#### [Work to be completed]
Every line of the entries below that includes "Hrecv" belongs in the answer, copied as written.

START Data listing

(* ===== verification/TunUplink.v ===== *)
(** * TunUplink: every byte of an application reaches its stream, in order

    The TCP stack is extended with a log: [taken sock] is what was received from the socket since it
    last started to listen.  Any stack can be instrumented so; the log is not read by the client.
    The invariant says where those bytes are: in the slot's buffer while the handshake runs, and then
    in what the relay wrote to the stream followed by what waits in its channel. *)

From S2P Require Import Prelude Shared Text Dns FakeIp TuicCodec Frag Assoc Metrics TuicUpstream UdpRelay Device TunSlot Upstream ClientTun TunInv TunSend TunStep TunProps.

Class LoggedStack (TS : Smoltcp) := {
  taken : TcpSocket → list byte;
  taken_new : ∀ port s, tcp_listen tcp_new port = Some s → taken s = [];
  taken_abort : ∀ s port s', tcp_listen (tcp_abort s) port = Some s' → taken s' = [];
  taken_send : ∀ s l n s', send_slice s l = Some (n, s') → taken s' = taken s;
  taken_recv : ∀ s data s', recv_all s = Some (data, s') → taken s' = taken s ++ data;
  (** a socket that received data has a local endpoint *)
  recv_endpoint : ∀ s data s', can_recv s = true → recv_all s = Some (data, s') → is_Some (local_endpoint s')
}.

Section uplink.
Context {TS : Smoltcp} {L : LoggedStack TS} {P : EtherParse} {U : Type} `{!ProxyUpstream U, !DatagramUpstream U}.
Abbreviation Loop := (@Loop TS U _).
Abbreviation Relay := (@Relay U _).
Variable macos : bool.

(** What a relay did with the bytes handed to it: while it runs it lost none, and once it stopped it
    had written the first of them. *)
Definition relay_carries (r : Relay) (bytes : list byte) : Prop :=
  match ry_phase r with
  | RelayRunning => ry_written r ++ concat (ry_queue r) = bytes
  | _ => ry_written r `prefix_of` bytes
  end.

Definition up_slot (relays : list Relay) (h : nat) (c : SocketCtx) (sock : TcpSocket) : Prop :=
  match cx_state c with
  | Listening => cx_uplink_tx c = None ∧ cx_uplink_buffer c = [] ∧ cx_downlink_pending c = [] ∧ taken sock = []
  | HandshakePending => cx_uplink_tx c = None ∧ cx_downlink_pending c = [] ∧ taken sock = cx_uplink_buffer c
  | Relaying => cx_uplink_buffer c = [] ∧
      ∃ i r, cx_uplink_tx c = Some i ∧ relays !! i = Some r ∧ ry_handle r = h ∧ relay_carries r (taken sock)
  | _ => False
  end.

Definition up_slots (relays : list Relay) (sl : slots) : Prop :=
  ∀ h c sock, sl.2 !! h = Some c → sl.1 !! h = Some sock → up_slot relays h c sock.

Definition uplink_inv (s : Loop) : Prop := up_slots (lp_relays s) (lp_sockets s, lp_ctxs s).

(** ** Frames *)

(** Between [s0] and [s] only the slot [h] and its relays changed, and relays were added. *)
Record slot_frame (h : nat) (s0 s : Loop) : Prop := {
  sf_ctxs : ∀ h', h' ≠ h → lp_ctxs s !! h' = lp_ctxs s0 !! h';
  sf_socks : ∀ h', h' ≠ h → lp_sockets s !! h' = lp_sockets s0 !! h';
  sf_relays : ∀ i r, lp_relays s0 !! i = Some r → ry_handle r ≠ h → lp_relays s !! i = Some r
}.

Lemma slot_frame_refl h s : slot_frame h s s.
Proof. by split. Qed.

(** The invariant follows from the frame and the slot itself. *)
Lemma uplink_frame h s0 s :
  uplink_inv s0 → slot_frame h s0 s →
  (∀ c sock, lp_ctxs s !! h = Some c → lp_sockets s !! h = Some sock → up_slot (lp_relays s) h c sock) →
  uplink_inv s.
Proof.
  intros H0 [Fc Fs Fr] Hh h' c sock Hc Hs. cbn in Hc, Hs. destruct (decide (h' = h)) as [->|Hne]; [by apply Hh|].
  rewrite Fc in Hc by done. rewrite Fs in Hs by done. specialize (H0 h' c sock Hc Hs). unfold up_slot in *.
  destruct (cx_state c); try done. destruct H0 as (Hb & i & r & Hu & Hr & Hry & Hca).
  split; [done|]. exists i, r. split_and!; try done. apply Fr; [done|congruence].
Qed.

Section frame.
Variables (h : nat) (s0 : Loop).

Ltac upd :=
  intros;
  match goal with H : slot_frame _ _ _ |- _ => destruct H end;
  split; cbn; intros;
  rewrite ?lookup_insert_ne, ?lookup_alter_ne, ?list_lookup_insert_ne by done;
  eauto using lookup_app_l_Some.

Lemma frame_put_sock sock : keeps (slot_frame h s0) (put_sock h sock).
Proof. apply keeps_mupd. upd. Qed.
Lemma frame_put_ctx c : keeps (slot_frame h s0) (put_ctx h c).
Proof. apply keeps_mupd. upd. Qed.
Lemma frame_get_sock : keeps (slot_frame h s0) (get_sock h).
Proof. unfold get_sock. walk upd. Qed.
Lemma frame_get_ctx : keeps (slot_frame h s0) (get_ctx h).
Proof. unfold get_ctx, mret. walk upd. Qed.
Lemma frame_mret {B} (a : B) : keeps (slot_frame h s0) (mret a).
Proof. apply keeps_mlift. Qed.
Lemma frame_spawn st q : keeps (slot_frame h s0) (spawn_remote_relay h st q).
Proof. unfold spawn_remote_relay. walk upd. Qed.
#[local] Hint Resolve frame_put_sock frame_put_ctx frame_get_sock frame_get_ctx frame_mret frame_spawn : keeps.
Ltac go := walk upd.

Lemma frame_rearm now : keeps (slot_frame h s0) (rearm_slot h now).
Proof. unfold rearm_slot. go. Qed.
Lemma frame_acquire f now : keeps (slot_frame h s0) (acquire_fake h f now).
Proof. unfold acquire_fake. go. Qed.
#[local] Hint Resolve frame_rearm frame_acquire : keeps.

Lemma frame_open_inline p t f c now : keeps (slot_frame h s0) (open_inline h p t f c now).
Proof. unfold open_inline. go. Qed.
Lemma frame_open_spawned p t f c now : keeps (slot_frame h s0) (open_spawned h p t f c now).
Proof. unfold open_spawned. go. Qed.
#[local] Hint Resolve frame_open_inline frame_open_spawned : keeps.

Lemma frame_handle_local_payload p t f now : keeps (slot_frame h s0) (handle_local_payload h p t f now).
Proof. unfold handle_local_payload. go. Qed.
#[local] Hint Resolve frame_handle_local_payload : keeps.

Lemma frame_forward_first now : keeps (slot_frame h s0) (forward_first h now).
Proof. unfold forward_first. go. Qed.
Lemma frame_advance : keeps (slot_frame h s0) (advance_downlink h).
Proof. unfold advance_downlink. go. Qed.
Lemma frame_handshake_done done now : hd_handle done = h → keeps (slot_frame h s0) (handle_handshake_done done now).
Proof. intros Hd. unfold handle_handshake_done. rewrite Hd. cbn zeta. go. Qed.

(** The relay pushed to is the slot's own. *)
Lemma frame_push tx payload :
  (∀ r, lp_relays s0 !! tx = Some r → ry_handle r = h) → keeps (slot_frame h s0) (push_uplink tx payload).
Proof.
  intros Ho. unfold push_uplink. apply keeps_mupd. intros s [Fc Fs Fr]. split; cbn; [done..|].
  intros i r Hr Hne. rewrite list_lookup_alter_ne; [by apply Fr|]. intros ->. by apply Hne, Ho.
Qed.

Lemma frame_forward_established tx c now :
  (∀ r, lp_relays s0 !! tx = Some r → ry_handle r = h) → keeps (slot_frame h s0) (forward_established h tx c now).
Proof. intros Ho. pose proof (frame_push tx). unfold forward_established. go. Qed.

End frame.

(** ** One slot *)

Definition up_at (h : nat) (s : Loop) : Prop :=
  ∀ c sock, lp_ctxs s !! h = Some c → lp_sockets s !! h = Some sock → up_slot (lp_relays s) h c sock.

(** What waits in the socket of a slot without a relay fits the slot's buffer. *)
Definition fits (s : Loop) (h : nat) : Prop :=
  ∀ c sock data sock', lp_ctxs s !! h = Some c → lp_sockets s !! h = Some sock → cx_uplink_tx c = None →
    recv_all sock = Some (data, sock') → len (cx_uplink_buffer c) + len data ≤ MAX_UPLINK_BUFFER.

Lemma rearm_socket_up {E} sock c pool now sock' c' pool' relays h :
  rearm_socket_with_reason (E:=E) sock c pool now = Ok (sock', c', pool') → up_slot relays h c' sock'.
Proof.
  unfold rearm_socket_with_reason, rearm_socket. cbn. intros H.
  destruct (cx_fake_ip c); inv_res; simplify_eq; cbn; split_and!; try done; by eapply taken_abort.
Qed.

Lemma rearm_up h now s s' r : rearm_slot h now s = (s', r) → r ≠ Panic → up_at h s'.
Proof.
  unfold rearm_slot. mrun. destruct (lp_sockets s !! h) as [sock|] eqn:Hs; cbn; [|by intros [= <- <-]].
  destruct (lp_ctxs s !! h) as [c|] eqn:Hc; cbn.
  2:{ intros [= <- <-] _ c0 sock0 Hc0. by rewrite Hc in Hc0. }
  destruct (rearm_socket_with_reason sock c (lp_pool s) now) as [[[sock1 c1] pool1]|e|] eqn:Er; cbn;
    [| |by intros [= <- <-]].
  - intros [= <- <-] _ c0 sock0. cbn. rewrite lookup_insert_eq, list_lookup_insert_eq by (by eapply lookup_lt_Some).
    intros [= <-] [= <-]. by eapply rearm_socket_up.
  - exfalso. unfold rearm_socket_with_reason, rearm_socket in Er. cbn in Er.
    destruct (cx_fake_ip c), (tcp_listen _ _); done.
Qed.

Lemma flush_taken sock c : taken (flush_downlink sock c).1 = taken sock.
Proof.
  unfold flush_downlink. case_bool_decide; [done|]. destruct (can_send sock); [|done].
  destruct (send_slice sock _) as [[n sock']|] eqn:Es; [|done]. case_bool_decide; cbn; by eapply taken_send.
Qed.

Lemma flush_idle sock c : cx_downlink_pending c = [] → flush_downlink sock c = (sock, c).
Proof. intros Hp. unfold flush_downlink. by rewrite bool_decide_true. Qed.

Lemma flush_up relays h sock c : up_slot relays h c sock → up_slot relays h (flush_downlink sock c).2 (flush_downlink sock c).1.
Proof.
  intros H. destruct (flush_downlink_shape sock c) as (p & d & Hf & Hp). pose proof (flush_taken sock c) as Ht.
  unfold up_slot in *. rewrite Hf, Ht. cbn. destruct (cx_state c); try done; naive_solver.
Qed.

Lemma advance_up h s s' r :
  advance_downlink h s = (s', r) → up_at h s →
  up_at h s' ∧ (fits s h → fits s' h) ∧ lp_relays s' = lp_relays s ∧ (r = Ok tt → is_Some (lp_sockets s' !! h)).
Proof.
  unfold advance_downlink. mrun. intros H Hu.
  destruct (lp_sockets s !! h) as [sock|] eqn:Hs; cbn in H; [|by simplify_eq].
  destruct (lp_ctxs s !! h) as [c|] eqn:Hc; cbn in H; [|simplify_eq; eauto].
  specialize (Hu c sock Hc Hs). pose proof (flush_up _ _ _ _ Hu) as Hu'.
  pose proof (flush_idle sock c) as Hidle. destruct (flush_downlink_shape sock c) as (p & d & Hsh & _).
  destruct (flush_downlink sock c) as [sock1 c1]. cbn in Hu', Hsh. injection H as <- <-.
  pose proof (lookup_lt_Some _ _ _ Hs). split_and!; [| |done|].
  - intros c0 sock0. cbn. rewrite lookup_insert_eq, list_lookup_insert_eq by done. by intros [= <-] [= <-].
  - intros Hf c0 sock0 data sock2. cbn. rewrite lookup_insert_eq, list_lookup_insert_eq by done. intros [= <-] [= <-] Hst Hr.
    subst c1. cbn in Hst |- *. assert (cx_downlink_pending c = []) as Hp.
    { unfold up_slot in Hu. destruct (cx_state c); naive_solver. }
    injection (Hidle Hp) as -> _. by eapply Hf.
  - intros _. cbn. rewrite list_lookup_insert_eq by done. eauto.
Qed.

(** The slot after its context and socket are written. *)
Lemma up_at_written h s c sock relays :
  lp_ctxs s !! h = Some c → lp_sockets s !! h = Some sock → lp_relays s = relays →
  up_slot relays h c sock → up_at h s.
Proof. intros Hc Hs <- Hu c0 sock0 Hc0 Hs0. by simplify_eq. Qed.

Lemma extract_payload_cases {E} sock p sock' :
  extract_socket_payload (E:=E) sock = Ok (p, sock') →
  (p = None ∧ sock' = sock) ∨
  (∃ data, p = Some data ∧ can_recv sock = true ∧ recv_all sock = Some (data, sock')).
Proof.
  unfold extract_socket_payload. destruct (can_recv sock); intros H; [|left; by simplify_eq].
  destruct (recv_all sock) as [[data s']|]; cbn in H; [|done]. simplify_eq. right. eauto.
Qed.

Lemma relay_carries_push r payload bytes :
  relay_carries r bytes →
  relay_carries (mk_Relay (ry_handle r) (ry_stream r) (ry_queue r ++ [payload]) (ry_written r) (ry_phase r) (ry_diag r))
    (bytes ++ payload).
Proof.
  unfold relay_carries. cbn. destruct (ry_phase r).
  - intros <-. by rewrite concat_app, app_assoc, concat_cons, concat_nil, app_nil_r.
  - intros Hp. by apply prefix_app_r.
  - intros Hp. by apply prefix_app_r.
Qed.

Lemma forward_established_up h tx c now s s' r :
  forward_established h tx c now s = (s', r) → r ≠ Panic →
  lp_ctxs s !! h = Some c → cx_uplink_tx c = Some tx → up_at h s → up_at h s'.
Proof.
  intros H Hnp Hc Htx Hu. unfold forward_established in H. rewrite (mthen_step _ _ _ s s) in H by done.
  destruct (try_reserve s tx); [|unfold mret, mlift in H; by simplify_eq|by eapply rearm_up].
  revert H. mrun. destruct (lp_sockets s !! h) as [sock|] eqn:Hs; cbn; [|by intros [= <- <-]].
  specialize (Hu c sock Hc Hs). pose proof (lookup_lt_Some _ _ _ Hs) as Hlt.
  destruct (extract_socket_payload sock) as [[p sock1]|e|] eqn:Ee; cbn; [| |by intros [= <- <-]].
  2:{ unfold extract_socket_payload in Ee. repeat case_match; destruct (recv_all sock) as [[]|]; done. }
  assert (cx_state c = Relaying) as Hst.
  { unfold up_slot in Hu. destruct (cx_state c); try done; destruct Hu as [? _]; congruence. }
  unfold up_slot in Hu. rewrite Hst in Hu. destruct Hu as (Hb & i & r0 & Hi & Hr0 & Hh & Hca). simplify_eq.
  apply extract_payload_cases in Ee as [[-> ->]|(data & -> & Hcr & Hrecv)]; cbn.
  - intros [= <- <-]. eapply up_at_written; cbn; [done|by apply list_lookup_insert_eq|done|].
    unfold up_slot. rewrite Hst. eauto 10.
  - unfold push_uplink. mrun. intros [= <- <-].
    eapply up_at_written; cbn; [by rewrite lookup_insert_eq|by apply list_lookup_insert_eq|done|].
    unfold up_slot. cbn. split; [done|]. exists tx. eexists. split; [done|].
    split; [by rewrite list_lookup_alter_eq, Hr0|]. split; [done|]. rewrite (taken_recv _ _ _ Hrecv).
    by apply relay_carries_push.
Qed.

(** An upstream whose streams are opened inline and that is in a state of [I] opens them, and what the
    client asks of it keeps it in [I]. *)
Record serves_inline (I : U → Prop) : Prop := {
  si_opens : up_open_is_cheap U = true → ∀ u t, I u → is_ok (up_open_tcp u t).2 = true;
  si_kept : allows I
}.

Section opens.
Variable I : U → Prop.
Hypothesis Hop : serves_inline I.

END Data listing

#### [Output of the task]
  apply extract_payload_cases in Ee as [[-> ->]|(data & -> & Hcr & Hrecv)]; cbn.
    split; [by rewrite list_lookup_alter_eq, Hr0|]. split; [done|]. rewrite (taken_recv _ _ _ Hrecv).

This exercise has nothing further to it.